In this article, we describe an extension of this approach to one that captures instead the entire semantic fabric of the document—for example, the entire Declaration of Independence. Can this global semantic context result in better language models? Let’s first take a look at the current use of word embeddings.

Word Embeddings

Continuous-space word embeddings trained in an unsupervised manner are useful for a variety of natural language processing (NLP) tasks, like information retrieval [1], document classification [2], question answering [3], and connectionist language modeling [4]. The most elementary embedding is based on 1-of-N encoding, where every word in an underlying vocabulary of size N is represented by a sparse vector of dimension N (with 1 at the index of the word and 0 elsewhere). More complex embeddings map words into dense vectors in a lower-dimensional continuous vector space. In the course of this dimensionality reduction, the mapping advantageously captures a certain amount of semantic, syntactic, and pragmatic information about the words. Computing distances between vectors then produces similarity measures on words that wouldn’t be possible to compute directly on the individual words themselves.

There are two basic classes of dimension-reducing word embeddings:

  • Representations derived from the local context of the word (for example, the previous L and next L words, where L is typically a small integer).
  • Representations that exploit the global context surrounding the word (for example, the entire document in which it appears)

Methods that leverage local context include:

  • Prediction-based approaches using neural network architectures [5], like continuous bag-of-words and skip-gram models
  • The projection layer technique from connectionist language modeling [6]
  • Bottleneck representations using an autoencoder configuration [7]

Methods that leverage global context include:

  • Global matrix factorization approaches such as latent semantic mapping (LSM), which uses word-document co-occurrence counts [8]
  • Log-linear regression modeling like Global Vectors for Word Vectorization (GloVe), which uses word-word co-occurrence counts [9]

Global co-occurrence count methods like LSM lead to word representations that can be considered genuine semantic embeddings, because they expose statistical information that captures semantic concepts conveyed within entire documents. In contrast, typical prediction-based solutions using neural networks only encapsulate semantic relationships to the extent that they manifest themselves within a local window centered around each word (which is all that’s used in the prediction). Thus, the embeddings that result from such solutions have inherently limited expressive power when it comes to global semantic information.

Despite this limitation, researchers are increasingly adopting neural network-based embeddings.
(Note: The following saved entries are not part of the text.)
(* ===== verification/FileIo.v ===== *)
(** * The file abstraction ([hatp-engine/src/file_io.rs])

    [FileIO] is the trait; [RealFileIO] holds a handle to a file of a file system,
    [FakeFileIO] a map from names to contents that tests use in its place.  The file
    system has inodes, each with its contents and how much of them is synced, and
    names for them; a handle keeps its inode when the name is given to another. *)

From Stdlib Require Import Strings.String.
From stdpp Require Import base tactics list option gmap.
From S2P Require Import Prelude OrdMap Types Version Wal.
#[local] Open Scope Z_scope.

(** ** Paths *)

(** A directory and a file name. *)
Record FilePath := mkPath { fp_parent : bytes; fp_name : bytes }.
Definition path_key (p : FilePath) : bytes := fp_parent p ++ [x2f] ++ fp_name p.

(** The part of a name before its last dot, if the dot is not at its start. *)
Fixpoint before_last_dot (name : bytes) : option bytes :=
  match name with
  | [] => None
  | c :: rest =>
      match before_last_dot rest with
      | Some stem => Some (c :: stem)
      | None => if b2z c =? 46 then Some [] else None
      end
  end.
Definition file_stem (name : bytes) : bytes :=
  match before_last_dot name with
  | Some (c :: stem) => c :: stem
  | _ => name
  end.
(** [Path::with_extension] *)
Definition with_extension (p : FilePath) (ext : bytes) : FilePath :=
  mkPath (fp_parent p) (file_stem (fp_name p) ++ [x2e] ++ ext).
Definition tmp_ext : bytes := [x74; x6d; x70].

(** ** The trait *)

(** The outcomes of the system calls of a method are its last argument. *)
Record AtomicIo := mkAtomicIo { ai_write : IoOutcome; ai_rename : IoOutcome; ai_sync : IoOutcome }.
Class FileIO (F : Type) := {
  io_write_all : F -> bytes -> IoOutcome -> F * Result unit;
  io_sync_data : F -> IoOutcome -> F * Result unit;
  io_set_len : F -> Z -> IoOutcome -> F * Result unit;
  io_read_all : F -> Result bytes;
  io_write_atomic : F -> FilePath -> bytes -> AtomicIo -> F * Result unit;
}.

(** ** [RealFileIO] *)

Record Disk := mkDisk { d_inodes : gmap Z LogFile; d_names : omap bytes Z; d_next : Z }.
Record RealFileIO := mkReal { rf_disk : Disk; rf_inode : Z }.

Definition empty_file : LogFile := {| lf_contents := []; lf_durable := 0 |}.
Definition inode (d : Disk) (i : Z) : LogFile := default empty_file (d_inodes d !! i).
Definition set_inode (d : Disk) (i : Z) (f : LogFile) : Disk := mkDisk (<[i := f]> (d_inodes d)) (d_names d) (d_next d).

(** The inode of a name, created when there is none. *)
Definition open_name (d : Disk) (name : bytes) : Disk * Z :=
  match om_get name (d_names d) with
  | Some i => (d, i)
  | None => (mkDisk (<[d_next d := empty_file]> (d_inodes d)) (om_insert name (d_next d) (d_names d)) (d_next d + 1), d_next d)
  end.

Definition open_append_real (d : Disk) (path : FilePath) : RealFileIO :=
  let '(d, i) := open_name d (path_key path) in mkReal d i.

(** [File::set_len]: cuts the file off or fills it up with zeros. *)
Definition resize (f : LogFile) (len : Z) : LogFile :=
  {| lf_contents := take (Z.to_nat len) (lf_contents f) ++ replicate (Z.to_nat len - length (lf_contents f)) x00;
     lf_durable := Z.min (lf_durable f) len |}.

Definition real_set_len (r : RealFileIO) (len : Z) (io : IoOutcome) : RealFileIO * Result unit :=
  match io with
  | IoOk => (mkReal (set_inode (rf_disk r) (rf_inode r) (resize (inode (rf_disk r) (rf_inode r)) len)) (rf_inode r), Ok tt)
  | IoErr _ msg => (r, Err (Io msg))
  end.

(** [fs::write]: opens and empties the file, then writes. *)
Definition fs_write (d : Disk) (name data : bytes) (io : IoOutcome) : Disk * Result unit :=
  let '(d, i) := open_name d name in
  let '(f, r) := write_all empty_file data io in (set_inode d i f, r).

Definition fs_rename (d : Disk) (from to : bytes) : Disk :=
  match om_get from (d_names d) with
  | Some i => mkDisk (d_inodes d) (om_insert to i (om_remove from (d_names d))) (d_next d)
  | None => d
  end.

Definition real_write_atomic (r : RealFileIO) (path : FilePath) (data : bytes) (io : AtomicIo) : RealFileIO * Result unit :=
  let tmp := path_key (with_extension path tmp_ext) in
  let '(d, w) := fs_write (rf_disk r) tmp data (ai_write io) in
  let r := mkReal d (rf_inode r) in
  match w with
  | Err err => (r, Err err)
  | Ok _ =>
      match ai_rename io with
      | IoErr _ msg => (r, Err (Io msg))
      | IoOk =>
          let r := mkReal (fs_rename d tmp (path_key path)) (rf_inode r) in
          match fp_parent path, ai_sync io with
          | _ :: _, IoErr _ msg => (r, Err (Io msg))
          | _, _ => (r, Ok tt)
          end
      end
  end.

#[global] Instance real_file_io : FileIO RealFileIO := {|
  io_write_all r buf io :=
    let '(f, res) := write_all (inode (rf_disk r) (rf_inode r)) buf io in
    (mkReal (set_inode (rf_disk r) (rf_inode r) f) (rf_inode r), res);
  io_sync_data r io :=
    let '(f, res) := file_sync_data (inode (rf_disk r) (rf_inode r)) io in
    (mkReal (set_inode (rf_disk r) (rf_inode r) f) (rf_inode r), res);
  io_set_len := real_set_len;
  io_read_all r := Ok (lf_contents (inode (rf_disk r) (rf_inode r)));
  io_write_atomic := real_write_atomic;
|}.

(** ** [FakeFileIO] *)

Record FakeFileIO := mkFake { ff_files : omap bytes bytes; ff_current : bytes; ff_cursor : Z }.

Definition fake_new (name : bytes) : FakeFileIO := mkFake [] name 0.
Definition fake_get (f : FakeFileIO) (name : bytes) : option bytes := om_get name (ff_files f).
Definition fake_corrupt (f : FakeFileIO) (name data : bytes) : FakeFileIO :=
  mkFake (om_insert name data (ff_files f)) (ff_current f) (ff_cursor f).

(** No call of the fake fails. *)
#[global] Instance fake_file_io : FileIO FakeFileIO := {|
  io_write_all f buf _ := (mkFake (om_entry (ff_current f) [] (fun entry => entry ++ buf) (ff_files f)) (ff_current f) (ff_cursor f), Ok tt);
  io_sync_data f _ := (f, Ok tt);
  io_set_len f len _ :=
    (mkFake (match om_get (ff_current f) (ff_files f) with
             | Some entry => om_insert (ff_current f) (take (Z.to_nat len) entry) (ff_files f)
             | None => ff_files f
             end) (ff_current f) 0, Ok tt);
  io_read_all f := Ok (default [] (om_get (ff_current f) (ff_files f)));
  io_write_atomic f path data _ := (mkFake (om_insert (path_key path) data (ff_files f)) (ff_current f) (ff_cursor f), Ok tt);
|}.

(** ** The fake in place of the real one *)

Inductive FileOp := FoWrite (buf : bytes) | FoSync | FoSetLen (len : Z) | FoRead | FoAtomic (path : FilePath) (data : bytes).
Definition atomic_ok : AtomicIo := mkAtomicIo IoOk IoOk IoOk.

(** A call whose system calls succeed, with what it returns. *)
Definition file_step {F} `{FileIO F} (f : F) (op : FileOp) : F * Result bytes :=
  let answer (x : F * Result unit) := (x.1, let? _ := x.2 in Ok []) in
  match op with
  | FoWrite buf => answer (io_write_all f buf IoOk)
  | FoSync => answer (io_sync_data f IoOk)
  | FoSetLen len => answer (io_set_len f len IoOk)
  | FoRead => (f, io_read_all f)
  | FoAtomic path data => answer (io_write_atomic f path data atomic_ok)
  end.
Fixpoint file_run {F} `{FileIO F} (f : F) (ops : list FileOp) : list (Result bytes) :=
  match ops with
  | [] => []
  | op :: ops => let '(f, r) := file_step f op in r :: file_run f ops
  end.

(** Calls on which the two agree: lengths within the file, and no atomic write to the
    open file or through it as the temporary one. *)
Definition op_within (own : bytes) (size : Z) (op : FileOp) : Prop :=
  match op with
  | FoSetLen len => 0 <= len <= size
  | FoAtomic path _ => path_key path <> own /\ path_key (with_extension path tmp_ext) <> own
  | _ => True
  end.
Fixpoint ops_within (f : FakeFileIO) (ops : list FileOp) : Prop :=
  match ops with
  | [] => True
  | op :: ops =>
      op_within (ff_current f) (blen (default [] (om_get (ff_current f) (ff_files f)))) op /\ ops_within (file_step f op).1 ops
  end.

(** The handle's inode has the contents of the fake's current file, and no other name. *)
Record same_file (r : RealFileIO) (f : FakeFileIO) : Prop := {
  sf_contents : lf_contents (inode (rf_disk r) (rf_inode r)) = default [] (om_get (ff_current f) (ff_files f));
  sf_own : forall name, name <> ff_current f -> om_get name (d_names (rf_disk r)) <> Some (rf_inode r);
  sf_next : rf_inode r < d_next (rf_disk r);
}.

Lemma inode_set d i j f : inode (set_inode d i f) j = if decide (i = j) then f else inode d j.
Proof. unfold inode, set_inode. cbn. rewrite lookup_insert. by case_decide. Qed.

Lemma take_resize f len : 0 <= len <= blen (lf_contents f) -> lf_contents (resize f len) = take (Z.to_nat len) (lf_contents f).
Proof.
  unfold resize, blen. cbn. intros Hl. replace (Z.to_nat len - length (lf_contents f))%nat with 0%nat by lia. by rewrite app_nil_r.
Qed.

(** Opening a name other than the handle's does not touch the handle's inode. *)
Lemma open_name_other d name i own d' j :
  open_name d name = (d', j) -> (forall n, n <> own -> om_get n (d_names d) <> Some i) -> i < d_next d -> name <> own ->
  j <> i /\ inode d' i = inode d i /\ i < d_next d' /\ (forall n, n <> own -> om_get n (d_names d') <> Some i) /\
  om_get name (d_names d') = Some j.
Proof.
  unfold open_name. intros Ho Hown Hi Hn. destruct (om_get name (d_names d)) as [k|] eqn:E; injection Ho as <- <-.
  - split; [|done]. intros ->. by apply (Hown name).
  - cbn. split; [lia|]. split; [unfold inode; cbn; by rewrite lookup_insert_ne by lia|]. split; [lia|]. split.
    + intros n Hne. rewrite om_get_insert. destruct (eqc n name); [intros [=]; lia|]. by apply Hown.
    + apply om_get_insert_eq.
Qed.

Lemma atomic_same r f path data :
  same_file r f -> path_key path <> ff_current f -> path_key (with_extension path tmp_ext) <> ff_current f ->
  (real_write_atomic r path data atomic_ok).2 = Ok tt /\
  same_file (real_write_atomic r path data atomic_ok).1 (io_write_atomic f path data atomic_ok).1.
Proof.
  intros [Hc Hown Hnx] Hp Ht. unfold real_write_atomic, fs_write.
  destruct (open_name (rf_disk r) (path_key (with_extension path tmp_ext))) as [d j] eqn:Eo.
  destruct (open_name_other _ _ _ _ _ _ Eo Hown Hnx Ht) as (Hj & Hin & Hnx' & Hown' & Hget). cbn [write_all empty_file ai_write atomic_ok ai_rename ai_sync].
  unfold fs_rename. cbn [set_inode d_names]. rewrite Hget.
  assert (Hs : same_file (mkReal (mkDisk (d_inodes (set_inode d j {| lf_contents := [] ++ data; lf_durable := 0 |}))
      (om_insert (path_key path) j (om_remove (path_key (with_extension path tmp_ext)) (d_names d))) (d_next d)) (rf_inode r))
      (io_write_atomic f path data atomic_ok).1).
  { split; cbn [rf_disk rf_inode io_write_atomic fake_file_io fst ff_current ff_files d_names d_next].
    - rewrite om_get_insert_ne by congruence. rewrite <- Hc, <- Hin. unfold inode at 1. cbn [set_inode d_inodes].
      by rewrite lookup_insert_ne.
    - intros n Hn. rewrite om_get_insert, om_get_remove. destruct (eqc n (path_key path)); [congruence|].
      case_match; [done|by apply Hown'].
    - done. }
  destruct (fp_parent path); by split.
Qed.

Lemma step_same r f op :
  same_file r f -> op_within (ff_current f) (blen (default [] (om_get (ff_current f) (ff_files f)))) op ->
  (file_step r op).2 = (file_step f op).2 /\ same_file (file_step r op).1 (file_step f op).1.
Proof.
  intros Hs Hop. destruct op as [buf| |len| |path data].
  - destruct Hs as [Hc Hown Hnx]. split; [done|]. split; cbn; [|done..].
    rewrite inode_set, decide_True by done. cbn. rewrite Hc, om_get_entry. by rewrite eqc_refl.
  - destruct Hs as [Hc Hown Hnx]. split; [done|]. split; cbn; [|done..]. by rewrite inode_set, decide_True.
  - destruct Hs as [Hc Hown Hnx]. cbn in Hop. rewrite <- Hc in Hop. split; [done|]. split; cbn; [|by destruct (om_get _ _)..].
    rewrite inode_set, decide_True by done. rewrite take_resize, Hc by done.
    destruct (om_get (ff_current f) (ff_files f)) as [entry|] eqn:E; cbn; [by rewrite om_get_insert_eq|]. rewrite E. by rewrite take_nil.
  - split; [|done]. cbn. by rewrite (sf_contents _ _ Hs).
  - destruct Hop as [Hp Ht]. destruct (atomic_same r f path data Hs Hp Ht) as [Hr Hs']. cbn [file_step fst snd]. split; [|done].
    cbn [io_write_atomic real_file_io]. by rewrite Hr.
Qed.

(** The fake answers as a handle to a new file of an empty file system. *)
Lemma fake_agrees path ops :
  ops_within (fake_new (path_key path)) ops ->
  file_run (open_append_real (mkDisk ∅ [] 0) path) ops = file_run (fake_new (path_key path)) ops.
Proof.
  assert (Hs : same_file (open_append_real (mkDisk ∅ [] 0) path) (fake_new (path_key path))).
  { split; cbn; [done| |lia]. intros name Hn. change (om_get name (om_insert (path_key path) 0 []) <> Some 0). by rewrite om_get_insert_ne. }
  revert Hs. generalize (open_append_real (mkDisk ∅ [] 0) path), (fake_new (path_key path)). induction ops as [|op ops IH]; intros r f Hs; [done|].
  intros [Hop Hops]. destruct (step_same r f op Hs Hop) as [Hr Hs']. cbn [file_run].
  destruct (file_step r op) as [r' x], (file_step f op) as [f' y]. cbn [fst snd] in *. subst y. f_equal. by apply IH.
Qed.

(** Past the end the file system fills up with zeros, the fake does nothing. *)
Definition sample_path : FilePath := mkPath [x64] [x61; x2e; x62].
Lemma fake_set_len_differs :
  let ops := [FoWrite [x31]; FoSetLen 3; FoRead] in
  file_run (open_append_real (mkDisk ∅ [] 0) sample_path) ops = [Ok []; Ok []; Ok [x31; x00; x00]] /\
  file_run (fake_new (path_key sample_path)) ops = [Ok []; Ok []; Ok [x31]].
Proof. vm_compute. split; reflexivity. Qed.

(** An atomic write over the open file: the handle keeps the old file, the fake reads
    the new one. *)
Lemma fake_atomic_differs :
  let ops := [FoWrite [x31]; FoAtomic sample_path [x32]; FoRead] in
  file_run (open_append_real (mkDisk ∅ [] 0) sample_path) ops = [Ok []; Ok []; Ok [x31]] /\
  file_run (fake_new (path_key sample_path)) ops = [Ok []; Ok []; Ok [x32]].
Proof. vm_compute. split; reflexivity. Qed.

(** A successful atomic write gives the name the data, but no byte of them is synced,
    so a crash afterwards may lose them. *)
Lemma atomic_write_unsynced d own path data :
  let r := real_write_atomic (mkReal d own) path data atomic_ok in
  r.2 = Ok tt /\
  exists i, om_get (path_key path) (d_names (rf_disk r.1)) = Some i /\
    inode (rf_disk r.1) i = {| lf_contents := data; lf_durable := 0 |}.
Proof.
  unfold real_write_atomic, fs_write. cbn [rf_disk rf_inode].
  destruct (open_name d (path_key (with_extension path tmp_ext))) as [d' j] eqn:Eo. cbn [write_all empty_file ai_write atomic_ok ai_rename ai_sync].
  assert (Hget : om_get (path_key (with_extension path tmp_ext)) (d_names d') = Some j).
  { unfold open_name in Eo. destruct (om_get _ (d_names d)) eqn:E; injection Eo as <- <-; [done|]. apply om_get_insert_eq. }
  unfold fs_rename. cbn [set_inode d_names]. rewrite Hget. destruct (fp_parent path); cbn [fst snd rf_disk d_names].
  all: split; [done|]; exists j; rewrite om_get_insert_eq; split; [done|]; unfold inode; cbn; by rewrite lookup_insert_eq.
Qed.

(** Targets that differ in their extension share the temporary file. *)
Lemma tmp_shared parent stem a b :
  before_last_dot stem = None -> stem <> [] -> before_last_dot a = None -> before_last_dot b = None ->
  with_extension (mkPath parent (stem ++ [x2e] ++ a)) tmp_ext = with_extension (mkPath parent (stem ++ [x2e] ++ b)) tmp_ext.
Proof.
  assert (Hd : forall s e, before_last_dot s = None -> before_last_dot e = None -> before_last_dot (s ++ [x2e] ++ e) = Some s).
  { induction s as [|c s IH]; intros e Hs He; cbn [app before_last_dot] in *.
    - by rewrite He.
    - destruct (before_last_dot s) eqn:E; [done|]. by rewrite (IH e). }
  intros Hs Hne Ha Hb. unfold with_extension, file_stem. cbn [fp_parent fp_name]. rewrite !Hd by done. by destruct stem.
Qed.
Continuous bag-of-words and skip-gram (linear) models, in particular, are popular because of their ability to convey word analogies of the type “king is to queen as man is to woman.” Because LSM-based methods largely fail to render such word analogies, the prevailing wisdom is that LSM-based methods yield a suboptimal space structure, attributed to a lack of precise meaning in individual dimensions of the vector space.

This realization caused us to explore whether alternatives based on deep learning could perform better than our existing LSM-style word embeddings. We investigated, in particular, whether we could achieve more powerful semantic embeddings by using a different type of neural network architecture.

In the next section, we discuss the challenges involved in using these embeddings for better prediction accuracy in the Apple QuickType keyboards. We go over the bidirectional long short-term memory (bi-LSTM) architecture we adopted. Then we describe the semantic embeddings obtained with this architecture, and their use for neural language modeling. Finally, we discuss the insights that we gained and our perspectives on future development.

Neural Architecture

One of the most well-known frameworks for creating word embedding is word2vec. Instead, we decided to investigate a neural architecture that could provide global semantic embeddings. We chose a bi-LSTM recurrent neural network (RNN) architecture. This approach allows the model to access information about prior, current, and future input that results in a model able to capture a global context.

We designed the architecture so that it can accept up to a full document as input. As output, it provides the semantic category associated with that document, as shown in Figure 1. The resulting embeddings don’t merely capture the local context of a word—they capture the entire semantic fabric of the input.

This architecture addresses two major obstacles. The first obstacle is the restriction to a local context contained within a finite-sized window centered around each word for predicting the output label. By switching to a bidirectional recurrent implementation for the embedding computation, this architecture can, in principle, accommodate a left and right context of infinite length. This opens up the possibility of handling not just a sentence, but an entire paragraph, or even a full document.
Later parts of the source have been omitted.